Wrap fees are generally set up to be a percentage of the assets under management and can cover both retirement and non-retirement assets. The wrap fee is intended to provide payment for all the direct services the customer receives, as well as cover the administrative costs incurred by the investment firm, which tend to be a full-service brokerage or affiliated or unaffiliated broker/dealer firms. One advantage of a wrap fee is that a customer can be assured that a broker isn't trying to churn trades to generate commissions excessively. Wrap fee accounts are expected to more than double to $1.1 trillion in the next five years, according to Tiburon Strategic Advisors.

Wrap Fee Criticisms

Wrap fees can be expensive. They can range from around 0.75% to as high as 3%. And certain actions could incur other fees, such as if a broker for a wrap fee client were to purchase a mutual fund that charges an expense ratio. Such high fees can quickly erode returns. Accordingly, wrap fee arrangements have attracted a greater level of scrutiny from regulators as of late.

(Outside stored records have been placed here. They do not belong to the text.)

(** [slice.split(pred)]. *)
Fixpoint split_tokens (f : DmToken → bool) (tokens : list DmToken) : list (list DmToken) :=
  match tokens with
  | [] => [[]]
  | t :: rest =>
      if f t then [] :: split_tokens f rest
      else match split_tokens f rest with
           | piece :: pieces => (t :: piece) :: pieces
           | [] => [[t]]
           end
  end.

(** [slice.iter().position(pred)]. *)
Fixpoint position (f : DmToken → bool) (tokens : list DmToken) : option nat :=
  match tokens with
  | [] => None
  | t :: rest => if f t then Some 0 else S <$> position f rest
  end.

Definition parameter_name (parameter : list DmToken) : option DmToken :=
  find identifier (reverse (default [] (head (split_tokens (λ t, text_is t "=") parameter)))).

Definition recover_parameter (owner : nat) (conditional : bool) (st : Recovery) (parameter : list DmToken)
    : Recovery :=
  match parameter_name parameter, rc_definitions st !! owner with
  | Some name, Some d =>
      (add_definition name (tk_end name) "parameter" (dm_path d ++ lit "/" ++ tk_text name)
         (Some (dm_path d)) conditional (Some owner) st).2
  | _, _ => st
  end.

Definition recover_parameters (tokens : list DmToken) (open owner : nat) (conditional : bool) (st : Recovery)
    : Recovery :=
  match position (λ t, text_is t ")") (drop open tokens) with
  | None => st
  | Some n =>
      foldl (recover_parameter owner conditional) st
        (split_tokens (λ t, text_is t ",") (take (n - 1) (drop (open + 1) tokens)))
  end.

(** ** [dreammaker.rs] *)

Section updates.
Context (st : Recovery).
Definition with_status (s : str) : Recovery :=
  MkRecovery s (rc_facts st) (rc_occurrences st) (rc_relationships st) (rc_definitions st) (rc_frames st)
    (rc_evidence st) (rc_parents st) (rc_braces st) (rc_conditional_depth st) (rc_includes st) (rc_bindings st).
Definition with_facts (l : list DefinitionFact) : Recovery :=
  MkRecovery (rc_status st) l (rc_occurrences st) (rc_relationships st) (rc_definitions st) (rc_frames st)
    (rc_evidence st) (rc_parents st) (rc_braces st) (rc_conditional_depth st) (rc_includes st) (rc_bindings st).
Definition push_occurrence (o : Occurrence) : Recovery :=
  MkRecovery (rc_status st) (rc_facts st) (rc_occurrences st ++ [o]) (rc_relationships st) (rc_definitions st)
    (rc_frames st) (rc_evidence st) (rc_parents st) (rc_braces st) (rc_conditional_depth st) (rc_includes st)
    (rc_bindings st).
Definition push_relationship (r : RelationshipFact) : Recovery :=
  MkRecovery (rc_status st) (rc_facts st) (rc_occurrences st) (rc_relationships st ++ [r]) (rc_definitions st)
    (rc_frames st) (rc_evidence st) (rc_parents st) (rc_braces st) (rc_conditional_depth st) (rc_includes st)
    (rc_bindings st).
Definition with_scopes (definitions : list DmDefinition) (bindings : list (nat * nat * nat)) : Recovery :=
  MkRecovery (rc_status st) (rc_facts st) (rc_occurrences st) (rc_relationships st) definitions (rc_frames st)
    (rc_evidence st) (rc_parents st) (rc_braces st) (rc_conditional_depth st) (rc_includes st) bindings.
Definition with_frames (facts : list DefinitionFact) (frames : list DmFrame) : Recovery :=
  MkRecovery (rc_status st) facts (rc_occurrences st) (rc_relationships st) (rc_definitions st) frames
    (rc_evidence st) (rc_parents st) (rc_braces st) (rc_conditional_depth st) (rc_includes st) (rc_bindings st).
Definition push_evidence (e : DmEvidence) : Recovery :=
  MkRecovery (rc_status st) (rc_facts st) (rc_occurrences st) (rc_relationships st) (rc_definitions st)
    (rc_frames st) (rc_evidence st ++ [e]) (rc_parents st) (rc_braces st) (rc_conditional_depth st)
    (rc_includes st) (rc_bindings st).
Definition insert_parent (child parent : str) : Recovery :=
  MkRecovery (rc_status st) (rc_facts st) (rc_occurrences st) (rc_relationships st) (rc_definitions st)
    (rc_frames st) (rc_evidence st) (<[child := parent]> (rc_parents st)) (rc_braces st)
    (rc_conditional_depth st) (rc_includes st) (rc_bindings st).
Definition with_braces (n : nat) : Recovery :=
  MkRecovery (rc_status st) (rc_facts st) (rc_occurrences st) (rc_relationships st) (rc_definitions st)
    (rc_frames st) (rc_evidence st) (rc_parents st) n (rc_conditional_depth st) (rc_includes st) (rc_bindings st).
Definition with_depth (n : nat) : Recovery :=
  MkRecovery (rc_status st) (rc_facts st) (rc_occurrences st) (rc_relationships st) (rc_definitions st)
    (rc_frames st) (rc_evidence st) (rc_parents st) (rc_braces st) n (rc_includes st) (rc_bindings st).
Definition with_includes : Recovery :=
  MkRecovery (rc_status st) (rc_facts st) (rc_occurrences st) (rc_relationships st) (rc_definitions st)
    (rc_frames st) (rc_evidence st) (rc_parents st) (rc_braces st) (rc_conditional_depth st) true (rc_bindings st).
End updates.

Definition set_end (end_ : nat) (d : DefinitionFact) : DefinitionFact :=
  MkDef (df_name d) (df_kind d) (df_start d) end_ (df_container d).
Definition set_start (start : nat) (d : DefinitionFact) : DefinitionFact :=
  MkDef (df_name d) (df_kind d) start (df_end d) (df_container d).
Definition set_scope_end (end_ : nat) (d : DmDefinition) : DmDefinition :=
  MkDm (dm_path d) (dm_conditional d) (dm_local_owner d) (Z.of_nat end_) (dm_name_start d) (dm_name_end d).

(** [close_frame], while the top frame is [closed]. *)
Fixpoint close_frames (closed : DmFrame → bool) (end_ : nat) (facts : list DefinitionFact)
    (frames : list DmFrame) : list DefinitionFact * list DmFrame :=
  match frames with
  | frame :: rest =>
      if closed frame then
        close_frames closed end_
          (match fr_definition frame with Some index => alter (set_end end_) index facts | None => facts end) rest
      else (facts, frames)
  | [] => (facts, [])
  end.

(** The bindings whose indentation or braces have closed end their scope here. *)
Fixpoint close_bindings (indent braces start : nat) (definitions : list DmDefinition)
    (bindings : list (nat * nat * nat)) : list DmDefinition * list (nat * nat * nat) :=
  match bindings with
  | (index, at_indent, depth) :: rest =>
      if (indent <? at_indent) || (braces <? depth)
      then close_bindings indent braces start (alter (set_scope_end start) index definitions) rest
      else (definitions, bindings)
  | [] => (definitions, [])
  end.

(** The text without the quotes around it. *)
Definition trim_quotes (s : str) : str :=
  reverse (drop_while (λ c, c =c quote_char) (reverse (drop_while (λ c, c =c quote_char) s))).

(** A preprocessor line. *)
Definition directive_step (tokens : list DmToken) (line_end : nat) (st : Recovery) : Recovery :=
  let directive := match tokens !! 1 with Some t => tk_text t | None => [] end in
  let st :=
    if text_in directive ["if"; "ifdef"; "ifndef"]%string then with_depth st (rc_conditional_depth st + 1)
    else if directive =s lit "endif" then with_depth st (rc_conditional_depth st - 1)
    else if directive =s lit "include" then
      let st := with_includes st in
      match tokens !! 2 with
      | Some path => push_occurrence st
          (MkOcc (trim_quotes (tk_text path)) (tk_start path) (tk_end path) (lit "include") None []
             (lit "dm-recovery:include;preprocessor-not-evaluated"))
      | None => st
      end
    else if directive =s lit "define" then
      match tokens !! 2 with
      | Some name =>
          if identifier name
          then (add_definition name line_end "macro" (tk_text name) None
                  (0 <? rc_conditional_depth st) None st).2
          else st
      | None => st
      end
    else st in
  if text_in directive ["if"; "ifdef"; "ifndef"; "define"; "undef"]%string
  then push_evidence st (MkEvidence (drop (2 + (if directive =s lit "define" then 1 else 0)) tokens) None true)
  else st.

(** A [parent_type] line. *)
Definition parent_type_step (tokens : list DmToken) (base : str) (conditional : bool) (st : Recovery) : Recovery :=
  match position (λ t, text_is t "=") tokens with
  | None => st
  | Some eq =>
      let after := drop (eq + 1) tokens in
      let spelled := take_while (λ t, identifier t || text_is t "/") after in
      let parent := concat (tk_text <$> spelled) in
      if starts_with (lit "/") parent then
        let start := match head after with Some t => tk_start t | None => 0 end in
        let parent_end := match last spelled with
                          | Some t => tk_end t
                          | None => match head after with Some t => tk_end t | None => 0 end end in
        let st := push_occurrence st
          (MkOcc parent start parent_end (lit "parent_type") None []
             (lit "dm-recovery:explicit-parent-type;preprocessor-not-evaluated")) in
        let st := match head (rc_frames st) ≫= fr_definition with
                  | Some owner => push_relationship st
                      (MkRel owner None (lit "inheritance") start parent_end
                         (lit "dm-recovery:explicit-parent-type"))
                  | None => st
                  end in
        if negb conditional then insert_parent st base parent else st
      else st
  end.
(** A prefix of the pass ends below the rows after it. *)
Lemma last_of_between done rest :
  pass_rows = done ++ rest →
  (∀ o, o ∈ done → (oe_id o ≤ last_of done 0)%Z) ∧ (∀ o, o ∈ rest → (last_of done 0 < oe_id o)%Z).
Proof.
  intros Hp. pose proof pass_rows_sorted as Hs. rewrite Hp in Hs.
  induction done as [|z done' _] using rev_ind; unfold last_of.
  - split; [intros o Ho; by apply not_elem_of_nil in Ho|]. intros o Ho. cbn.
    assert (o ∈ ph_occurrences tables) as Hin by (apply pass_rows_elem; by rewrite Hp).
    rewrite Forall_forall in ids_positive. by apply ids_positive.
  - rewrite last_snoc. rewrite <- app_assoc in Hs. split; intros o Ho.
    + apply elem_of_app in Ho as [Ho| ->%list_elem_of_singleton]; [|lia].
      apply Z.lt_le_incl.
      pose proof (StronglySorted_app_1_elem_of _ _ _ o z Hs Ho ltac:(by left)) as Hlt. exact Hlt.
    + apply StronglySorted_app_1_r, StronglySorted_inv in Hs as [_ Hz].
      rewrite Forall_forall in Hz. by apply Hz.
Qed.

Lemma batch_after done rest :
  pass_rows = done ++ rest → name_batch (after done) (last_of done 0) = take OCCURRENCE_BATCH rest.
Proof.
  intros Hp. destruct (last_of_between done rest Hp) as [Hdone Hrest]. unfold name_batch. f_equal.
  cbn [ph_occurrences after]. rewrite filter_fmap_same.
  - rewrite filter_andb, <- sort_by_filter by apply _.
    change (List.filter (λ o, (last_of done 0 <? oe_id o)%Z) pass_rows = rest).
    rewrite Hp. apply filter_split; intros o Ho.
    + apply Z.ltb_ge. by apply Hdone.
    + apply Z.ltb_lt. by apply Hrest.
  - intros o. destruct (Z.ltb_spec (last_of done 0) (oe_id o)) as [Hlt|Hge].
    + assert (resolve_in done o = o) as ->; [|by rewrite (proj2 (Z.ltb_lt _ _) Hlt)].
      unfold resolve_in. rewrite bool_decide_false; [done|].
      intros (x & Hx & Hin%Hdone)%list_elem_of_fmap. lia.
    + rewrite resolve_in_id, (proj2 (Z.ltb_ge _ _) Hge). done.
Qed.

Wrap fee programs can have a variety of names, such as asset allocation programs, investment management programs, asset management programs, separately managed accounts, and mini-accounts. Whatever the name, such an account can be subject to additional disclosure under Rule 204-3(f) of the Investment Advisers Act of 1940. That rule defines a wrap fee as a “program under which any client is charged a specified fee or fees not based directly on transactions in a client’s account for investment advisory services (which may include portfolio management or advice concerning the selection of other advisers) and execution of client transactions.” In December 2017, the Securities and Exchange Commission released an Investor Bulletin that provides basic information about wrap fee programs and some questions to consider asking an investment advisor before choosing to open an account in a wrap fee program.  

Who Is A Wrap Fee Right For?

Paying a wrap fee can be advantageous for investors who intend to utilize their broker's full line of services. For anyone else, it might be cheaper to pay an investment professional for individual services in an unbundled arrangement.